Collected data
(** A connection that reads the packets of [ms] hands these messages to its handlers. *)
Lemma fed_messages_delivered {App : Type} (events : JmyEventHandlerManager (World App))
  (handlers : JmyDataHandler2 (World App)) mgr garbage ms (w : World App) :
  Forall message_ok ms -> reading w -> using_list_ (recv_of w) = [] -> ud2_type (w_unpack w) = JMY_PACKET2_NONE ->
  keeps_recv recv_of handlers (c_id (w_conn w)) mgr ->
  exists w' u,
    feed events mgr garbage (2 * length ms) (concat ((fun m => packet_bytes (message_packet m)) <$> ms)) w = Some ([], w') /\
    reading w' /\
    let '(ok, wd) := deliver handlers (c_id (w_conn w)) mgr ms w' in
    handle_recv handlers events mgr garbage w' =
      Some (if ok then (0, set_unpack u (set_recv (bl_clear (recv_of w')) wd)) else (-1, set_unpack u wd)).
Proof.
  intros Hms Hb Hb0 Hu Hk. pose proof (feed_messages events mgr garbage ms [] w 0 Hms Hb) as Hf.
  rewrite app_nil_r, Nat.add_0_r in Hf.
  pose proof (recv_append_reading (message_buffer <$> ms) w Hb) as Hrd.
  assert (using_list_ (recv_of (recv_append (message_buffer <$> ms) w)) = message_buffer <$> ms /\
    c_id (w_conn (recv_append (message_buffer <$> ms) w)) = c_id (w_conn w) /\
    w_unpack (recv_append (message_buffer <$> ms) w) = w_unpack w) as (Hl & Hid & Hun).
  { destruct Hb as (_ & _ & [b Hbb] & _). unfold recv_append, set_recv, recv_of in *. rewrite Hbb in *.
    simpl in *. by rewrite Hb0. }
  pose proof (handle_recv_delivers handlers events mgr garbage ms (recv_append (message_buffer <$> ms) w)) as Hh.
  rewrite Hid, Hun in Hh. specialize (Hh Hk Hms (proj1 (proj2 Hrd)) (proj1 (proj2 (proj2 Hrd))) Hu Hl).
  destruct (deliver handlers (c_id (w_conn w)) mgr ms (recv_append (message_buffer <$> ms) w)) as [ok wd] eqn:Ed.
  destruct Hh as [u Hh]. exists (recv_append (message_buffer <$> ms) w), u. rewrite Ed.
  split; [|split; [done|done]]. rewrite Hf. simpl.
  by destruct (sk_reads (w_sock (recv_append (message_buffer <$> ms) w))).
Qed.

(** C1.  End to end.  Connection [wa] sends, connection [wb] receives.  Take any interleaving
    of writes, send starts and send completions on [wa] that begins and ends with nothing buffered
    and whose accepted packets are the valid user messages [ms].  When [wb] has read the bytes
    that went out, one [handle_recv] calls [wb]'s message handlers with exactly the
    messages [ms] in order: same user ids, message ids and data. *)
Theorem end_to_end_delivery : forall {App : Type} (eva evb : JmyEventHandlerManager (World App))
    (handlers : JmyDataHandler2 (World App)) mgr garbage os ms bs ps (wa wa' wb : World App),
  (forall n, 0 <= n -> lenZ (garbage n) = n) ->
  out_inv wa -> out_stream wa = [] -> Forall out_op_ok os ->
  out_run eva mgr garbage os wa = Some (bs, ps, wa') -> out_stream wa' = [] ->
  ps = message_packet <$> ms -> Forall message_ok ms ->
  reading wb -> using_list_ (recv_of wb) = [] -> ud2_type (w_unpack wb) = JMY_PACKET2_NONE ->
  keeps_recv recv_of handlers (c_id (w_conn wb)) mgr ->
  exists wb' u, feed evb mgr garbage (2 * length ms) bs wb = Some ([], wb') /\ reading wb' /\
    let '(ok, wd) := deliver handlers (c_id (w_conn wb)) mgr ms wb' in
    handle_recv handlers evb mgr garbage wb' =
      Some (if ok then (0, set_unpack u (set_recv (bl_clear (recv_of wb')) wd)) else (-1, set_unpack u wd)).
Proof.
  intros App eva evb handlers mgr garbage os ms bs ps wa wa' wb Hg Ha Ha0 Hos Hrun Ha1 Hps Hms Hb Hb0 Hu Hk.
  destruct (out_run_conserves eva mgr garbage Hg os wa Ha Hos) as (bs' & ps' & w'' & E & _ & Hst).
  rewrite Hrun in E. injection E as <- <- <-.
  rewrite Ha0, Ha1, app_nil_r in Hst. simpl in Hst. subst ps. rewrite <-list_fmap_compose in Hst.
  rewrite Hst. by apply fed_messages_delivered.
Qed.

* * *

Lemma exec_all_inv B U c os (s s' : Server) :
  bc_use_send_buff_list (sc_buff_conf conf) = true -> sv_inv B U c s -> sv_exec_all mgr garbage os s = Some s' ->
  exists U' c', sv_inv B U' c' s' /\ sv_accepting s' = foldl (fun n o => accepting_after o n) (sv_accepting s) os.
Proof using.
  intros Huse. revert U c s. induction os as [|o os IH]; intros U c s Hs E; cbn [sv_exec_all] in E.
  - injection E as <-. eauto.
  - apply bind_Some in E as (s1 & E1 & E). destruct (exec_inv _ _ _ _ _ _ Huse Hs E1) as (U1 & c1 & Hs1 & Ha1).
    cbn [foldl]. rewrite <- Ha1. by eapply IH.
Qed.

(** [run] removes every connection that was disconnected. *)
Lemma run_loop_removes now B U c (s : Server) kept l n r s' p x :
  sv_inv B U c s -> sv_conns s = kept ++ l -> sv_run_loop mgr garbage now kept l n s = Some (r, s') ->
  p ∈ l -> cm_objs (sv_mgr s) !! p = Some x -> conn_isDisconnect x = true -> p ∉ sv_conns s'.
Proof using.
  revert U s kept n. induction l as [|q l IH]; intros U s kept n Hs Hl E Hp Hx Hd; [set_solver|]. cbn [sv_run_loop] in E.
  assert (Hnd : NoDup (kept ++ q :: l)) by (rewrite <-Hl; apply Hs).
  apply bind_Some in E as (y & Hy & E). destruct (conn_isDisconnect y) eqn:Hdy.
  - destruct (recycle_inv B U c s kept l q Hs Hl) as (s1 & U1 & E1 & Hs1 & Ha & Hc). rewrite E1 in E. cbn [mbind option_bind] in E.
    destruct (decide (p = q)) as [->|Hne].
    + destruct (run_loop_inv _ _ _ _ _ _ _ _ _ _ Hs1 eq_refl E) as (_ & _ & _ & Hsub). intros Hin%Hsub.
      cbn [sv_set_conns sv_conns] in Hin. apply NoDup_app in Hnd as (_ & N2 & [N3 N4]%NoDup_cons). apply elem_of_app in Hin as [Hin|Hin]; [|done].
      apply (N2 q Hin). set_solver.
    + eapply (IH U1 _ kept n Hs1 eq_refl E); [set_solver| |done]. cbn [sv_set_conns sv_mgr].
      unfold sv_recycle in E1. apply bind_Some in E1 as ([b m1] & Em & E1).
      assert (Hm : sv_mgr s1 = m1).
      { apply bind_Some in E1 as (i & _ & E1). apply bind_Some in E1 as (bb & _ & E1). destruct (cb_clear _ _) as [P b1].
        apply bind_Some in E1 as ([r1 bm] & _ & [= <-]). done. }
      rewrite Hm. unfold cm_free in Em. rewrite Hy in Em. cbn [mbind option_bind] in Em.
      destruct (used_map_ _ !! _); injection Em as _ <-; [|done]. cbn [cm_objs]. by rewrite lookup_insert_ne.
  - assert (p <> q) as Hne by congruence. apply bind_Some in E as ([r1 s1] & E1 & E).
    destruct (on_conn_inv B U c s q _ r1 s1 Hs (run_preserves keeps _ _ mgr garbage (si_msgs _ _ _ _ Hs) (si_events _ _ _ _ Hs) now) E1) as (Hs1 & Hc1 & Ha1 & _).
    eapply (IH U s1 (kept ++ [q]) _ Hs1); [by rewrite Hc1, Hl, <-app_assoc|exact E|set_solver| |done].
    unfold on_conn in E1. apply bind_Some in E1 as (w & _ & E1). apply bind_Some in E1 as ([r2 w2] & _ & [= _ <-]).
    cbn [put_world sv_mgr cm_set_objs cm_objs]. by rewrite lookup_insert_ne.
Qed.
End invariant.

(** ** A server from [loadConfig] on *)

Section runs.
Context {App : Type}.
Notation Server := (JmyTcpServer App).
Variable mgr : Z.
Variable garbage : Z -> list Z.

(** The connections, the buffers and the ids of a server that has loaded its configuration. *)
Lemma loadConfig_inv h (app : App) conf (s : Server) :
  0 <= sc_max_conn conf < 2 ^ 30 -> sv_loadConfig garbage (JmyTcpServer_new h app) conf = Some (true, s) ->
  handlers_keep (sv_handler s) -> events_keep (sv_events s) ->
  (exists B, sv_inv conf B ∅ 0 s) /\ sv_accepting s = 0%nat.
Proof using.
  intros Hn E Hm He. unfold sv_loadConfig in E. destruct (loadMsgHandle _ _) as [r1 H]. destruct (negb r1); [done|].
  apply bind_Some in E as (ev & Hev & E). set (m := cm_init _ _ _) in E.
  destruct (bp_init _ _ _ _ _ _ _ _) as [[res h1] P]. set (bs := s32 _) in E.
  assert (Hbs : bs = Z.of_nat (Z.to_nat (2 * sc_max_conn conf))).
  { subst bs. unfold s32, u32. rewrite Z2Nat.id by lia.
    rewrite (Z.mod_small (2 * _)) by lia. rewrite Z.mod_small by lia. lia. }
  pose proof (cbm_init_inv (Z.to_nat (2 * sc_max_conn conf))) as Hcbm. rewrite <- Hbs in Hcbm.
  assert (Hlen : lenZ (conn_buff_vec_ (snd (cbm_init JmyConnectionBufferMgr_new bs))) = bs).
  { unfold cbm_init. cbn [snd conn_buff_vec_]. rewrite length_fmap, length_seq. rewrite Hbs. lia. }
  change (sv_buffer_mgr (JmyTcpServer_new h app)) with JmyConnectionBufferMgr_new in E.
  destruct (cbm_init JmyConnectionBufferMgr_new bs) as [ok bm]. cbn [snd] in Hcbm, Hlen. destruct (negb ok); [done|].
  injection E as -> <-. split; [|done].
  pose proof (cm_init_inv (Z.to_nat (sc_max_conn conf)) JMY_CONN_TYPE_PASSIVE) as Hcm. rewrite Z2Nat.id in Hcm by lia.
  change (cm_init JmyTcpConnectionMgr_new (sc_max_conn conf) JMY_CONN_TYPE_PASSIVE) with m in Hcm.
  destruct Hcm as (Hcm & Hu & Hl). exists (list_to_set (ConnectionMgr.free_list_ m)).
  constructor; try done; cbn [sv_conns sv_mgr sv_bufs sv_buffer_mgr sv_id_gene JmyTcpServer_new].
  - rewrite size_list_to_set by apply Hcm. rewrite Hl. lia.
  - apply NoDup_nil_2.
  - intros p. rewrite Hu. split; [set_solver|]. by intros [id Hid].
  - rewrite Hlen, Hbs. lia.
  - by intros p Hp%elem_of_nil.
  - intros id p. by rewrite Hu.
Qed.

---

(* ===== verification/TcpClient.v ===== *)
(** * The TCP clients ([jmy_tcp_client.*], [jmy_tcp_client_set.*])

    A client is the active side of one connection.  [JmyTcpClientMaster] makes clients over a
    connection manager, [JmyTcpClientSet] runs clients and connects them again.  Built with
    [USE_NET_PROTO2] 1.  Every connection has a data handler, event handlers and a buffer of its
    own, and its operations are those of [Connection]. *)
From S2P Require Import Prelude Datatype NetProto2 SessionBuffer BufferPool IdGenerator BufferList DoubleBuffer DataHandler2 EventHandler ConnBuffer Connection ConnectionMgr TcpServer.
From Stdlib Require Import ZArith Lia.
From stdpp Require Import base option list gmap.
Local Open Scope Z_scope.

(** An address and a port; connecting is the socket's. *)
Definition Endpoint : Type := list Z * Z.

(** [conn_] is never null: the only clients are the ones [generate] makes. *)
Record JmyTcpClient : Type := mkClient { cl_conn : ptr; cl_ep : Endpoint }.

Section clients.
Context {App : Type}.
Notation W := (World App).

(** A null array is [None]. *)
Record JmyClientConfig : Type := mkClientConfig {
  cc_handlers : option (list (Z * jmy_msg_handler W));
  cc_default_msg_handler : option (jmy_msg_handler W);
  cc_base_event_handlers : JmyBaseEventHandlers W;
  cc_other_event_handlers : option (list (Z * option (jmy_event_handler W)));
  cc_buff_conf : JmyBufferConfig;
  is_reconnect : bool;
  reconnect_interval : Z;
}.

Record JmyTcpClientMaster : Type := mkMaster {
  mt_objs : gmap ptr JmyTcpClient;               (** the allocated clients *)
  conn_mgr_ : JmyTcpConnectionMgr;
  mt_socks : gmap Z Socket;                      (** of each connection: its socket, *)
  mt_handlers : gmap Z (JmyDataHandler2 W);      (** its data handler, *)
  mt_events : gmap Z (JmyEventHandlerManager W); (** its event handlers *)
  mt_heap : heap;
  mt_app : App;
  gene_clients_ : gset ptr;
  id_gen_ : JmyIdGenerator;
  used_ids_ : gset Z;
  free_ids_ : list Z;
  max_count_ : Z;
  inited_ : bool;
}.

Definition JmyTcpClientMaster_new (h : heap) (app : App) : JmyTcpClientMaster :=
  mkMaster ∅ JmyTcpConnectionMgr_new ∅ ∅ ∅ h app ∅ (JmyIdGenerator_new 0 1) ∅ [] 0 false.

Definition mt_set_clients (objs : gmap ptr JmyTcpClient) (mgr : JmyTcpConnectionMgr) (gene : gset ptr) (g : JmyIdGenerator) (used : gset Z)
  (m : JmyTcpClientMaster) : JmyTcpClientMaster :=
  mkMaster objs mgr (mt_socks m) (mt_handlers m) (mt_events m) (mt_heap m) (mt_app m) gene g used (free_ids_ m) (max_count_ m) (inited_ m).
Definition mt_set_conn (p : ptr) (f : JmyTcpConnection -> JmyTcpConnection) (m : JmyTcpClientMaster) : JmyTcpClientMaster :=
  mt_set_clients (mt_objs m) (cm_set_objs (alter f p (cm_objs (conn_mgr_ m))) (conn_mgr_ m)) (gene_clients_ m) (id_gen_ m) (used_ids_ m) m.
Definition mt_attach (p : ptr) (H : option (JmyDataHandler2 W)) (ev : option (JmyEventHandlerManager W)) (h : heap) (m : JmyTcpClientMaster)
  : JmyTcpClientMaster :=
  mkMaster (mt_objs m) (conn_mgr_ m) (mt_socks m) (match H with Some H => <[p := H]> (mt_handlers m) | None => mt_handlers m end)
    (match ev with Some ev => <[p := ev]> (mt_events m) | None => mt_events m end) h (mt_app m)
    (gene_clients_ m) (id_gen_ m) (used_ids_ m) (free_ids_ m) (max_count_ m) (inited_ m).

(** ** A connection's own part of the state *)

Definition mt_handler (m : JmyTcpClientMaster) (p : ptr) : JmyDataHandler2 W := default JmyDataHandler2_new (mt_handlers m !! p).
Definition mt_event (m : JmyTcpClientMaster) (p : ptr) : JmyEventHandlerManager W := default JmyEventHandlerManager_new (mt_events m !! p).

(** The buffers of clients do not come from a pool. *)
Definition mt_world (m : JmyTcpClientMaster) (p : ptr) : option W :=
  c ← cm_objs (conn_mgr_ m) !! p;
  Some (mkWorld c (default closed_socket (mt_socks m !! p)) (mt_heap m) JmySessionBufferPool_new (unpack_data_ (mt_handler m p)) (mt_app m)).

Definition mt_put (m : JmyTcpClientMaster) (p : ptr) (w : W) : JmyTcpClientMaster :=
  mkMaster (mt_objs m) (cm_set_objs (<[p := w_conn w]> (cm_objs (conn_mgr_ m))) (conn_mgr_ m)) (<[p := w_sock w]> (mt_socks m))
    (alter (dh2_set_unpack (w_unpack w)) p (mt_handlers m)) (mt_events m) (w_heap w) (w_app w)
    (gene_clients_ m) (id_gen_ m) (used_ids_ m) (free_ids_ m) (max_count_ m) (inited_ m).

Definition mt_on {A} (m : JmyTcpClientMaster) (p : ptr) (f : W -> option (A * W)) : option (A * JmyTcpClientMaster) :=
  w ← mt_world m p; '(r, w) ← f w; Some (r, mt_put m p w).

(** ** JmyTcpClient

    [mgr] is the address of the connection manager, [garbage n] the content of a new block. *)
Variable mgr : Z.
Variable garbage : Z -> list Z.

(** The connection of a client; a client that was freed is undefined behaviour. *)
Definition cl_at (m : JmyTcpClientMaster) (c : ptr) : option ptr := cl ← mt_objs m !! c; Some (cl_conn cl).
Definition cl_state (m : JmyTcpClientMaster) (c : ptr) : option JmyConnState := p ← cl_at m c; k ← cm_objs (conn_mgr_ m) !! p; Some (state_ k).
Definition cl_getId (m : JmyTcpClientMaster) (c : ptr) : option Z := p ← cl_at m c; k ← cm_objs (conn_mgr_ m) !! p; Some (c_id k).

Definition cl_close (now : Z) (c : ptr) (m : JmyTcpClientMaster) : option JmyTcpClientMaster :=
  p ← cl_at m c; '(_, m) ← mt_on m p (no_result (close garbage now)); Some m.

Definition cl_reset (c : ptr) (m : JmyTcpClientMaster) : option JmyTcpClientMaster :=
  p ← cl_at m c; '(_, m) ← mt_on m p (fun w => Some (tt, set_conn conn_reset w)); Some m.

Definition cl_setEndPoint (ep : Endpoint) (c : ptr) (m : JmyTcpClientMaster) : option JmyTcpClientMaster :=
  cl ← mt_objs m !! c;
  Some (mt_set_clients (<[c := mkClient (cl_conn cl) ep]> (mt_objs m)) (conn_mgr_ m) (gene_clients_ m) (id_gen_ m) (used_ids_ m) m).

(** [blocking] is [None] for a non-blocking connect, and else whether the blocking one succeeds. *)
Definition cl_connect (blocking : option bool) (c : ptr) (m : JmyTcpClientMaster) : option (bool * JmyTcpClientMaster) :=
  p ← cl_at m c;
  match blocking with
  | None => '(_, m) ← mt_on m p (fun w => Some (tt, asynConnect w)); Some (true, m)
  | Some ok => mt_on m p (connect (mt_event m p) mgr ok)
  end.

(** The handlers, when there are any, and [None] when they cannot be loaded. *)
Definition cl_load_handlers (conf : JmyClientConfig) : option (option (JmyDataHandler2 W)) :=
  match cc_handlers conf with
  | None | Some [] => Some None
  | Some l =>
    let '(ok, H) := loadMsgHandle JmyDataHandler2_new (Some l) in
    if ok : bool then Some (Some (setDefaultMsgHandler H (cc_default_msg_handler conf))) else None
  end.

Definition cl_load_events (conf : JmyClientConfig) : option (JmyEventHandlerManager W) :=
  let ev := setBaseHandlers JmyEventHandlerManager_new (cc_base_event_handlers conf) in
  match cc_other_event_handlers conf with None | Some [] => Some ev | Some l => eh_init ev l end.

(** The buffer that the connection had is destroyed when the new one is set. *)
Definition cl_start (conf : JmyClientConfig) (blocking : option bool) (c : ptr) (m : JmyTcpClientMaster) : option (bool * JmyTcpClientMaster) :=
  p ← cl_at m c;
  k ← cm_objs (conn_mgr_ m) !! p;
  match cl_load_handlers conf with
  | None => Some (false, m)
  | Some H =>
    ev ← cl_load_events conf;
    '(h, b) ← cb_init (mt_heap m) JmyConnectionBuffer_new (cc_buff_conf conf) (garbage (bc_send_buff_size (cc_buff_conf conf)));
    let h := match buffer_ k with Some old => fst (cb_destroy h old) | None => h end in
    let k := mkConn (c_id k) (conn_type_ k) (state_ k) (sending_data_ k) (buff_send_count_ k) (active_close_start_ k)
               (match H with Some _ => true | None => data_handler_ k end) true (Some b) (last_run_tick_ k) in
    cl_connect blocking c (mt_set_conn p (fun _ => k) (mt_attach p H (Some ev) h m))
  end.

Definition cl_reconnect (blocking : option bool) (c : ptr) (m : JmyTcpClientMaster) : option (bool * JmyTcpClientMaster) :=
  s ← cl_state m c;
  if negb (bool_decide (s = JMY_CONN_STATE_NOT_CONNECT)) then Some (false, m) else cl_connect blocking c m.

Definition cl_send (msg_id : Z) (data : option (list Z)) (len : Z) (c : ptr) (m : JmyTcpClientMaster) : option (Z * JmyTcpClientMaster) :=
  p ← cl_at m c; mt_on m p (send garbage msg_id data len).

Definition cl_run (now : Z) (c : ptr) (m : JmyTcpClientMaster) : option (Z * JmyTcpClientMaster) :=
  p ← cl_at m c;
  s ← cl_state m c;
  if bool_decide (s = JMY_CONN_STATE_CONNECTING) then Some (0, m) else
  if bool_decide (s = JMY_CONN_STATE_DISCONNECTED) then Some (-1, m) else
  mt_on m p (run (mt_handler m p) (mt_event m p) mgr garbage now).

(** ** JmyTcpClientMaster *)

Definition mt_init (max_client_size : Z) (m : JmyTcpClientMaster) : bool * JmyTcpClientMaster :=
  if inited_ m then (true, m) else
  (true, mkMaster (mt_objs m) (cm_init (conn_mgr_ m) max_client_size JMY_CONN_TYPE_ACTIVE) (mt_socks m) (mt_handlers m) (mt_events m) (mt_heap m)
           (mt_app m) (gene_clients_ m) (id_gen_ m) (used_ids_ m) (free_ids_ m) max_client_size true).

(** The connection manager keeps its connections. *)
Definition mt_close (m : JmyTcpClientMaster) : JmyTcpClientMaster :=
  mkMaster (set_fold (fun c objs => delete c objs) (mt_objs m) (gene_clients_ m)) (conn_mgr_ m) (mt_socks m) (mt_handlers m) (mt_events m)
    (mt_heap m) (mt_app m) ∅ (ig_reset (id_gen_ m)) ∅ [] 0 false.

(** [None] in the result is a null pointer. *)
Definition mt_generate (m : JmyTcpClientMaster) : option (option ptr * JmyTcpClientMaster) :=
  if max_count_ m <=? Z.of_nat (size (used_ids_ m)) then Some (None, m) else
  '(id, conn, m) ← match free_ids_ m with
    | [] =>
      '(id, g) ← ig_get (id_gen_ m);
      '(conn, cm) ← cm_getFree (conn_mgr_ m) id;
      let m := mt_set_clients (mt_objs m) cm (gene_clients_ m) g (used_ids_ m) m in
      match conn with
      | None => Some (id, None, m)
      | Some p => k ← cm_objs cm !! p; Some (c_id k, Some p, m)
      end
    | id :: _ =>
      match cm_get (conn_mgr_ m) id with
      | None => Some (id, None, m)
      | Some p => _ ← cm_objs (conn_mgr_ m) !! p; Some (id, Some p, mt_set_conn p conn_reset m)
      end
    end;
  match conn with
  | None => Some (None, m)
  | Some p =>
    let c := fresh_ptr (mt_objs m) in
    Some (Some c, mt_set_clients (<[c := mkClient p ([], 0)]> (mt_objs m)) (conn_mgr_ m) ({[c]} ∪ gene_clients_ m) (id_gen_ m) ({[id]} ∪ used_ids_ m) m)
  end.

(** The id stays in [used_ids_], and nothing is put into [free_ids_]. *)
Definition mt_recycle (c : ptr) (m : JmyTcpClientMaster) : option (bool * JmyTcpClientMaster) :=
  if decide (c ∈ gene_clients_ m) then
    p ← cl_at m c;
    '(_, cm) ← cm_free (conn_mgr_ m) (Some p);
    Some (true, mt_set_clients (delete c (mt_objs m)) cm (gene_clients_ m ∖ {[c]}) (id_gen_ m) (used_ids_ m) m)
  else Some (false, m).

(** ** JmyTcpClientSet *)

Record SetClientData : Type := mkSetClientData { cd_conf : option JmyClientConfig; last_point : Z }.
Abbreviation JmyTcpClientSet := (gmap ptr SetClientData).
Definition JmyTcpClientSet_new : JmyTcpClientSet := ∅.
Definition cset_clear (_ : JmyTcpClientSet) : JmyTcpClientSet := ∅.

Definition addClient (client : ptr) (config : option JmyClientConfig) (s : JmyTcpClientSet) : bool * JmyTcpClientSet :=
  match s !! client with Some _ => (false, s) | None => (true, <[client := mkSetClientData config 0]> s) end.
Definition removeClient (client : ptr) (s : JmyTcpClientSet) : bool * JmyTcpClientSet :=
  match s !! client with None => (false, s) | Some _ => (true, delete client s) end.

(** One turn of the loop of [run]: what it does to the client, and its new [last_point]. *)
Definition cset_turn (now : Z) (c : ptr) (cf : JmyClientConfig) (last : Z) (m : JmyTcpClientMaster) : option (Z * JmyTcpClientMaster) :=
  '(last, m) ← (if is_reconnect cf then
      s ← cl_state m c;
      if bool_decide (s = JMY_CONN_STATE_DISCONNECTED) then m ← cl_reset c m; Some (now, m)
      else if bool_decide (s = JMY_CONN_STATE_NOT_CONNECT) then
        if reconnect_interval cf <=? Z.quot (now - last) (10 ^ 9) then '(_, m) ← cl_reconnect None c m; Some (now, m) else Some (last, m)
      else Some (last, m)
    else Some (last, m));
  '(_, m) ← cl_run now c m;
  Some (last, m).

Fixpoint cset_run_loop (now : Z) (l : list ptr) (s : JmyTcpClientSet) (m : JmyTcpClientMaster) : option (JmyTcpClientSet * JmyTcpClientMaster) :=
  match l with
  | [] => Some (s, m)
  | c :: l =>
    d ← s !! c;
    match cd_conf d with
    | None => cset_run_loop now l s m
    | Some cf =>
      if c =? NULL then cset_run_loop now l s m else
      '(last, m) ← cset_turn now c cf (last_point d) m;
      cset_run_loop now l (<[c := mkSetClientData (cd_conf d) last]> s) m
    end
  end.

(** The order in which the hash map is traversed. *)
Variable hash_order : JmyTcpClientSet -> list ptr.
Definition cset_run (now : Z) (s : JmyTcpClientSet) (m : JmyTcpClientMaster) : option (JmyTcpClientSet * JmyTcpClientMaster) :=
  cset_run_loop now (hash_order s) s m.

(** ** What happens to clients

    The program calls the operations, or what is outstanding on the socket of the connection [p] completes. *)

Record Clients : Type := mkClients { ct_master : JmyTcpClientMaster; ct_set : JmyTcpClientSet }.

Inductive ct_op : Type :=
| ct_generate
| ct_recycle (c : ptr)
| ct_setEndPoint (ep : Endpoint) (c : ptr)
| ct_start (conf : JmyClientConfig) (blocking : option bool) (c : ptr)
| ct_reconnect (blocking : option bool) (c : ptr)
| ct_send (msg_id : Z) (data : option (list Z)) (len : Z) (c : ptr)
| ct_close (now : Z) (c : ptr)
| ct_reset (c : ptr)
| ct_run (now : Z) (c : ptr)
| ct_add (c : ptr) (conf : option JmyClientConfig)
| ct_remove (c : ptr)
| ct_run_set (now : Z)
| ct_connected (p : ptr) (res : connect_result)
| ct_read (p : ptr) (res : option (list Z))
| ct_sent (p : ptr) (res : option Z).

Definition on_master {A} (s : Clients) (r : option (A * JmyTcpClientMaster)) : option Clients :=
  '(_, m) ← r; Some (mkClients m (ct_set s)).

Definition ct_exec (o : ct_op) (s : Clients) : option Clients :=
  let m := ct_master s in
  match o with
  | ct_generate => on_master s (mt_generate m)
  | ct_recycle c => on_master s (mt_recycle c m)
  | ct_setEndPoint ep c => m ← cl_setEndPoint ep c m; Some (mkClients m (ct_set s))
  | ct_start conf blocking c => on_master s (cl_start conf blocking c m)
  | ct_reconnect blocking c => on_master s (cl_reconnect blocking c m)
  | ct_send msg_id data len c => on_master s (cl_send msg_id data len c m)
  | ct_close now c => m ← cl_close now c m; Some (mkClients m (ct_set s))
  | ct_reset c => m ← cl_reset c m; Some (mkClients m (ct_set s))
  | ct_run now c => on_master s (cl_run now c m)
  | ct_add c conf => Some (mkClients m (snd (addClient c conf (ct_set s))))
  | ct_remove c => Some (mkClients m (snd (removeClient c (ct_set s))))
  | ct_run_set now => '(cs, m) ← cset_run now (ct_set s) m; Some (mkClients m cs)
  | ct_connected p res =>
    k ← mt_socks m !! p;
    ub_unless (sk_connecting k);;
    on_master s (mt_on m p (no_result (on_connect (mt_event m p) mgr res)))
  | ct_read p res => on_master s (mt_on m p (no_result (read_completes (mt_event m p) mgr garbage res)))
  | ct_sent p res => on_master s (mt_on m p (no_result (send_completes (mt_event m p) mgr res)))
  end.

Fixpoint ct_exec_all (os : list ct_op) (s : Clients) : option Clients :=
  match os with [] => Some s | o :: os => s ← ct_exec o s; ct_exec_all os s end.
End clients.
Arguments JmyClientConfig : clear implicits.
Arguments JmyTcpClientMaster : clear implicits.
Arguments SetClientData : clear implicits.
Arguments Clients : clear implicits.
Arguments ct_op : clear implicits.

▶ What to work on:
In the data above, find the line that contains "(** A connection" and the line that contains "rewrite app_nil_r, Nat.add_0_r in Hf.". Repeat exactly those lines and every line between them, and only those.

▶ Answer section:
(** A connection that reads the packets of [ms] hands these messages to its handlers. *)
Lemma fed_messages_delivered {App : Type} (events : JmyEventHandlerManager (World App))
  (handlers : JmyDataHandler2 (World App)) mgr garbage ms (w : World App) :
  Forall message_ok ms -> reading w -> using_list_ (recv_of w) = [] -> ud2_type (w_unpack w) = JMY_PACKET2_NONE ->
  keeps_recv recv_of handlers (c_id (w_conn w)) mgr ->
  exists w' u,
    feed events mgr garbage (2 * length ms) (concat ((fun m => packet_bytes (message_packet m)) <$> ms)) w = Some ([], w') /\
    reading w' /\
    let '(ok, wd) := deliver handlers (c_id (w_conn w)) mgr ms w' in
    handle_recv handlers events mgr garbage w' =
      Some (if ok then (0, set_unpack u (set_recv (bl_clear (recv_of w')) wd)) else (-1, set_unpack u wd)).
Proof.
  intros Hms Hb Hb0 Hu Hk. pose proof (feed_messages events mgr garbage ms [] w 0 Hms Hb) as Hf.
  rewrite app_nil_r, Nat.add_0_r in Hf.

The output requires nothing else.